We're at 3.6 billion remaining. An armada consisting of the Federation military, the Romulan military, portions of the Klingon military, many Federation civilian ships conscripted into service (the capacity on those cargo ships!! the mothballed troop transports!!), every Romulan civilian spaceship that's remotely spaceworthy anywhere in the quadrant (except personal yachts), and a smattering of ships from minor powers (Tholia, Breen, Ferenginar) comes to rescue them. All told, there are some 15,000 starships here. Given what we saw during the Dominion War, and given a decade to rebuild after the War, this is plausible.
However, since most of those ships aren't
Galaxy-class or similar dreadnoughts, and many of them are MUCH smaller than dreadnoughts, this giant force is only equivalent to about 7,500 dreadnoughts. Many of them are stuck in support roles of various kinds, because this is a logistical nightmare. Our effective force is equivalent to 7,000 dreadnoughts.
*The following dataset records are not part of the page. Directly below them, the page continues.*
(** * Delegated routing over HTTP: the server handlers and the content-router
    client adapter of boxo's [routing/http], embedded in Rocq.

    The development follows the two Go packages:
    - [Module server]: [findProviders], [findProvidersJSON],
      [findProvidersNDJSON], [getIPNSRecord], [putIPNSRecord], [writeJSONResult]
      and [writeErr];
    - [Module contentrouter]: [readProviderResponses] and [FindProvidersAsync].

    Go values are modelled as the code has them: a [string] is a Rocq [string],
    a [[]byte] is a [list byte], an [int] is a [Z] wrapped to 64 bits, an
    [error] is a value with an [Error] message, [http.Header] is a finite map
    from header names to lists of values.  What the handlers call outside the
    two packages (go-cid, boxo/ipns, mime, xxhash, drjson) is kept abstract in
    the record [Externals]; the backend is a record of functions.

    Not modelled: logging (a logged failure leaves no trace in the response),
    the [context.Context] of a request, and the route table of [mux].  An
    iterator is the finite sequence of items it delivers; a handler is a
    function from the response writer it is given to the writer it leaves,
    together with the backend calls it made. *)

From Stdlib Require Import ZArith Lia Bool Ascii.
From Stdlib.Strings Require Import Byte.
From Stdlib Require String.
From stdpp Require Import base option list gmap strings.

Local Open Scope Z_scope.

(** ** Go's [error] values *)

(** [io.EOF] is told apart from every other error by identity
    ([err == io.EOF] in [io.ReadAll]); all other errors only matter through
    their message. *)
Inductive error : Type :=
| io_EOF
| errorString (msg : string).

Definition Error (e : error) : string :=
  match e with
  | io_EOF => "EOF"
  | errorString msg => msg
  end.

(** [errors.New(msg)]. *)
Definition errors_New (msg : string) : error := errorString msg.

(** [fmt.Errorf(prefix + "%w", err)]: the message is the prefix followed by the
    wrapped error's message. *)
Definition Errorf_w (prefix : string) (err : error) : error :=
  errorString (prefix +:+ Error err).

(** A Go call returning [(T, error)] is a sum [T + error]: the code below
    always tests [err != nil] first and never reads the value on failure. *)

(** ** 64-bit [int] arithmetic and number formatting ([strconv], [fmt]) *)

(** Two's-complement wrap-around of Go's [int] on a 64-bit platform. *)
Definition wrap_int (z : Z) : Z := (z + 2 ^ 63) mod 2 ^ 64 - 2 ^ 63.

(** [i++] on an [int]. *)
Definition int_incr (i : Z) : Z := wrap_int (i + 1).

(** [const digits = "0123456789abcdefghijklmnopqrstuvwxyz"] of [strconv]. *)
Definition digits : string := "0123456789abcdefghijklmnopqrstuvwxyz".

Definition digit (d : Z) : ascii :=
  match String.get (Z.to_nat d) digits with
  | Some c => c
  | None => "0"%char
  end.

(** The loop of [strconv.formatBits]:
    [for u >= b { i--; a[i] = digits[u%b]; u /= b }; i--; a[i] = digits[u]].
    A [uint64] has at most 64 digits in any base, which bounds the loop. *)
Fixpoint formatBits (fuel : nat) (u b : Z) (a : string) : string :=
  match fuel with
  | O => String (digit u) a
  | S fuel' =>
      if b <=? u
      then formatBits fuel' (u / b) b (String (digit (u mod b)) a)
      else String (digit u) a
  end.

(** [strconv.FormatUint(u, base)]. *)
Definition FormatUint (u : Z) (base : Z) : string := formatBits 64 u base "".

(** [strconv.FormatInt(i, 10)], which is what the verb [%d] prints for an
    [int]. *)
Definition FormatInt10 (i : Z) : string :=
  if i <? 0 then String "-"%char (FormatUint (- i) 10) else FormatUint i 10.

(** ** [strings] *)

(** [strings.Contains(s, substr)]. *)
Fixpoint Contains (s substr : string) : bool :=
  String.prefix substr s ||
  match s with
  | EmptyString => false
  | String _ s' => Contains s' substr
  end.

(** [strings.Split(s, sep)] for a one-byte separator: the fields between the
    separators, the empty string giving one empty field.  [cur] holds the bytes
    of the field being read, last byte first. *)
Fixpoint Split_from (s : string) (sep : ascii) (cur : string) : list string :=
  match s with
  | EmptyString => [String.rev cur]
  | String c s' =>
      if Ascii.eqb c sep
      then String.rev cur :: Split_from s' sep EmptyString
      else Split_from s' sep (String c cur)
  end.

Definition Split (s : string) (sep : ascii) : list string :=
  Split_from s sep EmptyString.

(** ** [net/http]: headers and the response writer *)

(** [http.Header], a [map[string][]string].  The handlers only use canonical
    header names. *)
Abbreviation Header := (gmap string (list string)).

Definition Header_Values (h : Header) (key : string) : list string :=
  default [] (h !! key).

Definition Header_Get (h : Header) (key : string) : string :=
  match h !! key with
  | Some (v :: _) => v
  | _ => ""
  end.

Definition Header_Set (h : Header) (key value : string) : Header :=
  <[key := [value]]> h.
(** ** Filtering and the number of writes *)

Lemma Json_emission_writes (jsonText : json -> string) (l : Json.Logger)
      (env : Env) (level : Level) (format : string) (args : list any)
      (h : list event) (wr : Writer) :
  Json.w l = Some wr -> ~ Json.minLevel l > level ->
  let r := Json.logMsg jsonText l env level format args h in
  writes (fst r) <> [] /\
  Forall (fun p => p <> "") (writes (fst r)) /\
  ((forall h' p, accept wr h' p = None) ->
   (exists fs, jsonOfList args = inr fs) ->
   exists p, writes (fst r) = [p] /\ p <> "").
Proof.
  intros Hw Hf r. subst r.
  destruct (Json_logMsg_run jsonText l env level format args h wr Hw Hf)
    as (hd & hw & hf & E).
  rewrite E, marshalEntry_fmtEntry. clear E.
  destruct (jsonOfList args) as [e|fs];
    rewrite writes_logShape by apply writes_Json_preEvents.
  - split; [discriminate|]. split.
    + destruct (accept wr hw newline); repeat constructor; discriminate.
    + intros _ [fs Hfs]. discriminate.
  - split; [discriminate|]. split.
    + destruct (accept wr hw _); repeat constructor;
        try apply append_newline_nonempty; discriminate.
    + intros Hacc _. rewrite Hacc. eexists. split; [reflexivity|].
      apply append_newline_nonempty.
Qed.

Lemma Plain_emission_writes (Sprintf : string -> list any -> string)
      (l : Plain.Logger) (env : Env) (level : Level) (format : string)
      (args : list any) (h : list event) (wr : Writer) :
  Plain.w l = Some wr -> ~ Plain.minLevel l > level ->
  let r := Plain.logMsg Sprintf l env level format args h in
  writes (fst r) <> [] /\
  Forall (fun p => p <> "") (writes (fst r)) /\
  ((forall h' p, accept wr h' p = None) ->
   exists p, writes (fst r) = [p] /\ p <> "").
Proof.
  intros Hw Hf r. subst r.
  destruct (Plain_logMsg_run Sprintf l env level format args h wr Hw Hf)
    as (hw & hf & E).
  cbv zeta in E. rewrite E. clear E.
  rewrite writes_logShape by apply writes_Plain_preEvents.
  split; [discriminate|]. split.
  - destruct (accept wr hw _); repeat constructor;
      try apply plain_line_nonempty; discriminate.
  - intros Hacc. rewrite Hacc. eexists. split; [reflexivity|].
    apply plain_line_nonempty.
Qed.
The average dreadnought (or collection of ships equal to one dreadnought), when absolutely pressed to the wall, can support 25,000 evacuees, standing room only. With help from support ships, it can load 6,250 people per hour, so it's a 4-hour loading time.
It needs to drop them off on a planet one light-year away. While the fastest ships in the fleet can sustain speeds of Warp 9.9999+ (now called Warp 13), the
average maximum sustainable speed, in these enlightened times, is Warp 9.975 -- something even 15-year-old midrange explorers like the
Intrepid could manage. Ignoring online warp speed calculators -- which are rubbish because the warp scale, canonically, doesn't actually make sense -- we can reasonably assert, with canonical support, that this is equivalent to 9700 times faster than light. The round trip takes 108 minutes for the average ship in our ragtag fleet.
So, 4 hours loading, 50 minutes in transit, 4 hours unloading, 50 minutes in transit, that's 9.8 hours for a dreadnought to move 25,000 people to safety and return. We have the equivalent of 7,000 dreadnoughts working here, so that's 125 million Romulans moved every 9.8 hours, or 17.9 million Romulans per hour.
Romulus will be evacuated in 8 days, 9 hours, 7 minutes, 2 seconds.
Heck, go ahead and remove 90% of my fleet. Knock us down to just 1500 total ships from the entire galaxy, for an effective force equivalent to 750 dreadnoughts, with some of them in support roles. We'll still clear out Romulus in just over two months.
So this isn't crazy. It'd be a monumental humanitarian task, but it could be done -- if you make the set of perfectly valid, completely defensible assumptions about canon that happen to coincide with the assumptions that make these numbers work.
EDIT: Subspace Transporter relays are good, too -- better, even, but probably not as dramatic, ergo less likely to be the solution on The Picard Show.